§ **DATA FOR PROCESSING**:
(* ===== verification/Asyncio.v ===== *)
(** * Tasks of an event loop

    What [asyncio] gives a program: tasks that run alone from one [await] to the
    next.  A task is a tree of pieces of code on a shared state ([Run]) and of
    points where other tasks get in ([Await]), which it leaves when what it waits
    for is ready or when it is cancelled.  The world outside moves in the same
    places.  [wp] states what a task does given what the others may do; [reach_ok]
    puts the tasks together. *)

From S2P Require Import Prelude.

(** An exception with its text, or [CancelledError], which [except Exception] does
    not catch. *)
Inductive task_exn : Type :=
  | Failure (text : string)
  | Cancelled.
#[export] Instance task_exn_eq_dec : EqDecision task_exn.
Proof. solve_decision. Defined.

Section co.
Context {S : Type}.

Inductive co (A : Type) : Type :=
  | Ret (r : res task_exn A)
  | Run (f : S → S) (k : S → co A)          (* [k] is given the state before *)
  | Await (ready : S → bool) (k : res task_exn () → co A).
Arguments Ret {A} r.
Arguments Run {A} f k.
Arguments Await {A} ready k.

Fixpoint cbind {A B} (c : co A) (f : A → co B) : co B :=
  match c with
  | Ret (Ok a) => f a
  | Ret (Raise e) => Ret (Raise e)
  | Run g k => Run g (λ s, cbind (k s) f)
  | Await ready k => Await ready (λ r, cbind (k r) f)
  end.

(** What comes after [c], however it ends. *)
Fixpoint cthen {A B} (c : co A) (f : res task_exn A → co B) : co B :=
  match c with
  | Ret r => f r
  | Run g k => Run g (λ s, cthen (k s) f)
  | Await ready k => Await ready (λ r, cthen (k r) f)
  end.

(** [try: c except Exception as e: h(str(e))] *)
Definition ctry {A} (c : co A) (h : string → co A) : co A :=
  cthen c (λ r, match r with Raise (Failure text) => h text | _ => Ret r end).

(** [try: c finally: f] *)
Definition cfinally {A} (c : co A) (f : co ()) : co A :=
  cthen c (λ r, cbind f (λ _, Ret r)).

Definition raise {A} (text : string) : co A := Ret (Raise (Failure text)).
Definition read {A} (f : S → A) : co A := Run id (λ s, Ret (Ok (f s))).
Definition modify (f : S → S) : co () := Run f (λ _, Ret (Ok ())).
Definition await (ready : S → bool) : co () := Await ready Ret.
Definition switch : co () := await (λ _, true).
Definition lift {A} (r : res string A) : co A :=
  match r with Ok a => Ret (Ok a) | Raise text => raise text end.

(** ** Running *)

(** To the next [await], or to the end. *)
Fixpoint advance {A} (c : co A) (s : S) : S * co A :=
  match c with
  | Run f k => advance (k s) (f s)
  | _ => (s, c)
  end.

(** ** How a task ends *)

(** Along the ways in which it is not cancelled, or, with [any], along all ways. *)
Fixpoint outcome {A} (any : bool) (P : res task_exn A → Prop) (c : co A) : Prop :=
  match c with
  | Ret r => P r
  | Run _ k => ∀ s, outcome any P (k s)
  | Await _ k => outcome any P (k (Ok ())) ∧ (any = true → outcome any P (k (Raise Cancelled)))
  end.

Lemma outcome_mono {A} any (P P' : res task_exn A → Prop) c :
  outcome any P c → (∀ r, P r → P' r) → outcome any P' c.
Proof. intros H HP. induction c as [r|f k IH|ready k IH]; cbn in *; [auto..|]. destruct H. split; auto. Qed.

Lemma outcome_then {A B} any P (P' : res task_exn B → Prop) (c : co A) f :
  outcome any P c → (∀ r, P r → outcome any P' (f r)) → outcome any P' (cthen c f).
Proof. intros H HP. induction c as [r|g k IH|ready k IH]; cbn in *; [auto..|]. destruct H. split; auto. Qed.

Lemma outcome_bind {A B} any P (P' : res task_exn B → Prop) (c : co A) f :
  outcome any P c → (∀ a, P (Ok a) → outcome any P' (f a)) → (∀ e, P (Raise e) → P' (Raise e)) →
  outcome any P' (cbind c f).
Proof.
  intros H HP He. induction c as [[a|e]|g k IH|ready k IH]; cbn in *; [auto..|]. destruct H. split; auto.
Qed.

(** It returns. *)
Definition returns {A} (c : co A) : Prop := outcome false (λ r, is_ok r = true) c.
(** It does not cancel itself. *)
Definition uncancelled {A} (c : co A) : Prop := outcome false (λ r, r ≠ Raise Cancelled) c.
(** It returns or is cancelled. *)
Definition harmless {A} (c : co A) : Prop := outcome true (λ r, ∀ t, r ≠ Raise (Failure t)) c.

Lemma harmless_bind {A B} (c : co A) (f : A → co B) :
  harmless c → (∀ a, harmless (f a)) → harmless (cbind c f).
Proof.
  intros Hc Hf. eapply outcome_bind; [exact Hc|intros a _; apply Hf|]. intros e He t [= ->]. by eapply He.
Qed.
Lemma harmless_finally {A} (c : co A) f : harmless c → harmless f → harmless (cfinally c f).
Proof.
  intros Hc Hf. eapply outcome_then; [exact Hc|]. intros r Hr.
  eapply outcome_bind; [exact Hf|intros a _; exact Hr|]. intros e He t [= ->]. by eapply He.
Qed.
Lemma returns_uncancelled {A} (c : co A) : returns c → uncancelled c.
Proof. intros H. eapply outcome_mono; [exact H|]. by intros [?|?]. Qed.
Lemma returns_bind {A B} (c : co A) (f : A → co B) :
  returns c → (∀ a, returns (f a)) → returns (cbind c f).
Proof. intros Hc Hf. eapply outcome_bind; [exact Hc|intros a _; apply Hf|done]. Qed.
Lemma uncancelled_bind {A B} (c : co A) (f : A → co B) :
  uncancelled c → (∀ a, uncancelled (f a)) → uncancelled (cbind c f).
Proof. intros Hc Hf. eapply outcome_bind; [exact Hc|intros a _; apply Hf|congruence]. Qed.
Lemma returns_try {A} (c : co A) h : uncancelled c → (∀ t, returns (h t)) → returns (ctry c h).
Proof.
  intros Hc Hh. eapply outcome_then; [exact Hc|]. intros [a|[t|]] Hr; [done|apply Hh|done].
Qed.
Lemma uncancelled_try {A} (c : co A) h :
  uncancelled c → (∀ t, uncancelled (h t)) → uncancelled (ctry c h).
Proof.
  intros Hc Hh. eapply outcome_then; [exact Hc|]. intros [a|[t|]] Hr; [done|apply Hh|done].
Qed.
Lemma uncancelled_finally {A} (c : co A) f : uncancelled c → uncancelled f → uncancelled (cfinally c f).
Proof.
  intros Hc Hf. eapply outcome_then; [exact Hc|]. intros r Hr.
  eapply outcome_bind; [exact Hf|by intros|congruence].
Qed.
Lemma returns_finally {A} (c : co A) f : returns c → returns f → returns (cfinally c f).
Proof.
  intros Hc Hf. eapply outcome_then; [exact Hc|]. intros r Hr.
  eapply outcome_bind; [exact Hf|by intros|done].
Qed.

(** ** What a task does, given what the others may do *)

Section wp.
Context (R G : S → S → Prop) (cancelled : S → bool).

(** [s0] is the state at the last point where others got in, [s] the state now.
    Whenever others get in, [G] holds from [s0] to [s]; the others, and the world
    outside, move by [R]. *)
Fixpoint wp {A} (c : co A) (Q : res task_exn A → S → S → Prop) (s0 s : S) : Prop :=
  match c with
  | Ret r => Q r s0 s
  | Run f k => wp (k s) Q s0 (f s)
  | Await ready k =>
      G s0 s ∧ ∀ s', R s s' →
        (cancelled s' = false → ready s' = true → wp (k (Ok ())) Q s' s') ∧
        (cancelled s' = true → wp (k (Raise Cancelled)) Q s' s')
  end.

Lemma wp_mono {A} (c : co A) (Q Q' : res task_exn A → S → S → Prop) s0 s :
  wp c Q s0 s → (∀ r s0 s, Q r s0 s → Q' r s0 s) → wp c Q' s0 s.
Proof.
  intros H HQ. revert s0 s H. induction c as [r|f' k IH|ready k IH]; intros s0 s; cbn.
  - apply HQ.
  - by apply IH.
  - intros [HG H]. split; [done|]. intros s' Hs. destruct (H s' Hs) as [H1 H2].
    split; intros; by apply IH; auto.
Qed.

Lemma wp_then {A B} (c : co A) (f : res task_exn A → co B) Q s0 s :
  wp c (λ r s0 s, wp (f r) Q s0 s) s0 s → wp (cthen c f) Q s0 s.
Proof.
  revert s0 s. induction c as [r|f' k IH|ready k IH]; intros s0 s; cbn; [done| |].
  - by apply IH.
  - intros [HG H]. split; [done|]. intros s' Hs. destruct (H s' Hs) as [H1 H2].
    split; intros; apply IH; auto.
Qed.

Lemma wp_bind {A B} (c : co A) (f : A → co B) Q s0 s :
  wp c (λ r s0 s, match r with Ok a => wp (f a) Q s0 s | Raise e => Q (Raise e) s0 s end) s0 s →
  wp (cbind c f) Q s0 s.
Proof.
  revert s0 s. induction c as [[a|e]|f' k IH|ready k IH]; intros s0 s; cbn; [done|done| |].
  - by apply IH.
  - intros [HG H]. split; [done|]. intros s' Hs. destruct (H s' Hs) as [H1 H2].
    split; intros; apply IH; auto.
Qed.

Lemma wp_try {A} (c : co A) h Q s0 s :
  wp c (λ r s0 s, match r with Raise (Failure t) => wp (h t) Q s0 s | _ => Q r s0 s end) s0 s →
  wp (ctry c h) Q s0 s.
Proof.
  intros H. apply wp_then. eapply wp_mono; [exact H|]. by intros [a|[t|]] ? ?.
Qed.

Lemma wp_finally {A} (c : co A) f Q s0 s :
  wp c (λ r s0 s, wp f (λ r' s0 s, match r' with Ok _ => Q r s0 s | Raise e => Q (Raise e) s0 s end) s0 s)
    s0 s → wp (cfinally c f) Q s0 s.
Proof.
  intros H. apply wp_then. eapply wp_mono; [exact H|]. intros r s1 s2 Hr. apply wp_bind.
  eapply wp_mono; [exact Hr|]. by intros [?|?] ? ?.
Qed.

Lemma wp_outcome {A} any P (c : co A) Q s0 s :
  outcome any P c → (any = false → ∀ s, cancelled s = false) → wp c Q s0 s →
  wp c (λ r s0 s, P r ∧ Q r s0 s) s0 s.
Proof.
  intros Ho Hnc. revert s0 s Ho. induction c as [r|f' k IH|ready k IH]; intros s0 s; cbn; [done|auto|].
  intros [Ho1 Ho2] [HG H]. split; [done|]. intros s' Hs. destruct (H s' Hs) as [H1 H2].
  split; [auto|]. intros Hc. destruct any; [auto|]. by rewrite Hnc in Hc.
Qed.

Lemma wp_read {A} (f : S → A) Q s0 s : Q (Ok (f s)) s0 s → wp (read f) Q s0 s.
Proof. done. Qed.
Lemma wp_modify f Q s0 s : Q (Ok ()) s0 (f s) → wp (modify f) Q s0 s.
Proof. done. Qed.

(** A task ends with [F], and with [G] for the others. *)
Definition ends_in {A} (F : res task_exn A → S → Prop) (r : res task_exn A) (s0 s : S) : Prop :=
  G s0 s ∧ F r s.

(** A task as others see it: at an [await], or returned. *)
Definition waits {A} (c : co A) (F : res task_exn A → S → Prop) (s : S) : Prop :=
  match c with
  | Ret r => F r s
  | Run _ _ => False
  | Await ready k =>
      ∀ s', R s s' →
        (cancelled s' = false → ready s' = true → wp (k (Ok ())) (ends_in F) s' s') ∧
        (cancelled s' = true → wp (k (Raise Cancelled)) (ends_in F) s' s')
  end.

Lemma advance_wp {A} (c : co A) F s0 s :
  wp c (ends_in F) s0 s → G s0 (advance c s).1 ∧ waits (advance c s).2 F (advance c s).1.
Proof.
  intros H. revert s H. induction c as [r|f' k IH|ready k IH]; intros s; cbn; [done| |done].
  by apply IH.
Qed.
End wp.
End co.

Arguments co S A : clear implicits.
Arguments Ret {S A} r.
Arguments Run {S A} f k.
Arguments Await {S A} ready k.

#[export] Instance co_ret S : MRet (co S) := λ A a, Ret (Ok a).
#[export] Instance co_bind S : MBind (co S) := λ A B f c, cbind c f.

(** [for x in l: f(x)] *)
Definition cfor {S A} (f : A → co S ()) (l : list A) : co S () :=
  foldr (λ x rest, cbind (f x) (λ _, rest)) (mret ()) l.

(** ** Tasks together *)

(** What the world outside does to the state, and which tasks are cancelled. *)
Class EventLoop (S : Type) := {
  move : Type;
  outside : move → S → option S;
  cancelled : nat → S → bool;
}.
Arguments move S {_}.

Section loop.
Context {S : Type} `{EventLoop S}.

Record Loop := {
  l_state : S;
  l_tasks : list (co S ());
}.

(** How the [await] of the [i]-th task ends, if it ends. *)
Definition awaited (i : nat) (ready : S → bool) (s : S) : option (res task_exn ()) :=
  if cancelled i s then Some (Raise Cancelled) else if ready s then Some (Ok ()) else None.

(** The [i]-th task goes on, to its next [await]. *)
Definition resume (i : nat) (l : Loop) : option Loop :=
  match l_tasks l !! i with
  | Some (Await ready k) =>
      r ← awaited i ready (l_state l);
      let '(s, c) := advance (k r) (l_state l) in
      Some {| l_state := s; l_tasks := <[i := c]> (l_tasks l) |}
  | _ => None
  end.

Inductive choice := Resume (i : nat) | Outside (m : move S).

Definition loop_step (l : Loop) (x : choice) : option Loop :=
  match x with
  | Resume i => resume i l
  | Outside m => s ← outside m (l_state l); Some {| l_state := s; l_tasks := l_tasks l |}
  end.

Inductive loop_reach (l : Loop) : Loop → Prop :=
  | reach_here : loop_reach l l
  | reach_step l1 l2 x : loop_reach l l1 → loop_step l1 x = Some l2 → loop_reach l l2.

(** A schedule: choices that are not possible are passed over. *)
Definition follow (l : Loop) (xs : list choice) : Loop :=
  foldl (λ l x, default l (loop_step l x)) l xs.

Lemma follow_reach l xs : loop_reach l (follow l xs).
Proof.
  induction xs as [|x xs IH] using rev_ind; [constructor|].
  unfold follow in *. rewrite foldl_app. cbn. destruct (loop_step _ x) as [l'|] eqn:Hx; cbn; [|done].
  by eapply reach_step.
Qed.

(** Rely and guarantee: what each task assumes of the others is what they, and the
    world outside, do. *)
Section reach_ok.
Context (R G : nat → S → S → Prop) (F : nat → res task_exn () → S → Prop).
Context (R_trans : ∀ i s1 s2 s3, R i s1 s2 → R i s2 s3 → R i s1 s3).
Context (R_refl : ∀ i s, R i s s).
Context (G_R : ∀ i j s s', i ≠ j → G i s s' → R j s s').
Context (outside_R : ∀ i m s s', outside m s = Some s' → R i s s').
Context (F_R : ∀ i r s s', F i r s → R i s s' → F i r s').

Definition all_wait (l : Loop) : Prop :=
  ∀ i c, l_tasks l !! i = Some c → waits (R i) (G i) (cancelled i) c (F i) (l_state l).

Lemma waits_later i c s s' :
  waits (R i) (G i) (cancelled i) c (F i) s → R i s s' →
  waits (R i) (G i) (cancelled i) c (F i) s'.
Proof.
  intros Hc Hs. destruct c as [r| |ready k]; cbn in *; [|done|].
  - by eapply F_R.
  - intros s1 Hs1. apply Hc. by eapply R_trans.
Qed.

Lemma resume_ok l l' i :
  all_wait l → resume i l = Some l' → G i (l_state l) (l_state l') ∧ all_wait l'.
Proof.
  intros Hl. unfold resume. destruct (l_tasks l !! i) as [[| |ready k]|] eqn:Hi; [done|done| |done].
  destruct (awaited i ready (l_state l)) as [r|] eqn:Hr; [|done]. cbn.
  destruct (Hl _ _ Hi (l_state l) (R_refl _ _)) as [Hok Hcan].
  assert (wp (R i) (G i) (cancelled i) (k r) (ends_in (G i) (F i)) (l_state l) (l_state l)) as Hk.
  { revert Hr. unfold awaited. destruct (cancelled i (l_state l)); [intros [= <-]; by apply Hcan|].
    destruct (ready (l_state l)); [intros [= <-]; by apply Hok|done]. }
  apply advance_wp in Hk as [HG Hk].
  destruct (advance (k r) (l_state l)) as [s c]. cbn in *. intros [= <-].
  split; [done|]. intros j d. cbn. destruct (decide (i = j)) as [<-|Hij].
  - rewrite list_lookup_insert_eq by (by apply lookup_lt_Some in Hi). by intros [= <-].
  - rewrite list_lookup_insert_ne by done. intros Hd. eapply waits_later; [by apply Hl|eauto].
Qed.

(** Every step is one that the tasks, or the world, guarantee. *)
Lemma step_ok l l' x :
  all_wait l → loop_step l x = Some l' →
  ((∃ i, G i (l_state l) (l_state l')) ∨ (∃ m, outside m (l_state l) = Some (l_state l'))) ∧
  all_wait l'.
Proof.
  intros Hl. destruct x as [i|m]; cbn.
  - intros [? ?]%resume_ok; eauto.
  - destruct (outside m (l_state l)) as [s|] eqn:Hm; [|done]. cbn. intros [= <-].
    split; [right; by exists m|]. intros j d Hd. cbn in *.
    eapply waits_later; [by apply Hl|eauto].
Qed.

Lemma reach_ok l l' : all_wait l → loop_reach l l' → all_wait l'.
Proof. intros Hl. induction 1; [done|]. by eapply step_ok. Qed.

(** What holds at first, and is kept by every guarantee and by the world, always holds. *)
Lemma reach_inv (I : S → Prop) l l' :
  all_wait l → (∀ i s s', G i s s' → I s → I s') →
  (∀ m s s', outside m s = Some s' → I s → I s') →
  I (l_state l) → loop_reach l l' → I (l_state l').
Proof.
  intros Hl HG Ho Hi Hr. induction Hr as [|l1 l2 x Hr IH Hx]; [done|].
  destruct (step_ok _ _ _ (reach_ok _ _ Hl Hr) Hx) as [[[i Hs]|[m Hs]] _]; eauto.
Qed.

(** What a task has returned. *)
Lemma reach_returned l l' i r :
  all_wait l → loop_reach l l' → l_tasks l' !! i = Some (Ret r) → F i r (l_state l').
Proof. intros Hl Hr Hi. by apply (reach_ok _ _ Hl Hr) in Hi. Qed.
End reach_ok.

End loop.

§ **EXERCISE**:
Print again the lines of the entries above that fall between the line holding "Section loop." and the line holding "induction xs as", inclusive, exactly as they stand.

§ **TASK RESULT**:
Section loop.
Context {S : Type} `{EventLoop S}.

Record Loop := {
  l_state : S;
  l_tasks : list (co S ());
}.

(** How the [await] of the [i]-th task ends, if it ends. *)
Definition awaited (i : nat) (ready : S → bool) (s : S) : option (res task_exn ()) :=
  if cancelled i s then Some (Raise Cancelled) else if ready s then Some (Ok ()) else None.

(** The [i]-th task goes on, to its next [await]. *)
Definition resume (i : nat) (l : Loop) : option Loop :=
  match l_tasks l !! i with
  | Some (Await ready k) =>
      r ← awaited i ready (l_state l);
      let '(s, c) := advance (k r) (l_state l) in
      Some {| l_state := s; l_tasks := <[i := c]> (l_tasks l) |}
  | _ => None
  end.

Inductive choice := Resume (i : nat) | Outside (m : move S).

Definition loop_step (l : Loop) (x : choice) : option Loop :=
  match x with
  | Resume i => resume i l
  | Outside m => s ← outside m (l_state l); Some {| l_state := s; l_tasks := l_tasks l |}
  end.

Inductive loop_reach (l : Loop) : Loop → Prop :=
  | reach_here : loop_reach l l
  | reach_step l1 l2 x : loop_reach l l1 → loop_step l1 x = Some l2 → loop_reach l l2.

(** A schedule: choices that are not possible are passed over. *)
Definition follow (l : Loop) (xs : list choice) : Loop :=
  foldl (λ l x, default l (loop_step l x)) l xs.

Lemma follow_reach l xs : loop_reach l (follow l xs).
Proof.
  induction xs as [|x xs IH] using rev_ind; [constructor|].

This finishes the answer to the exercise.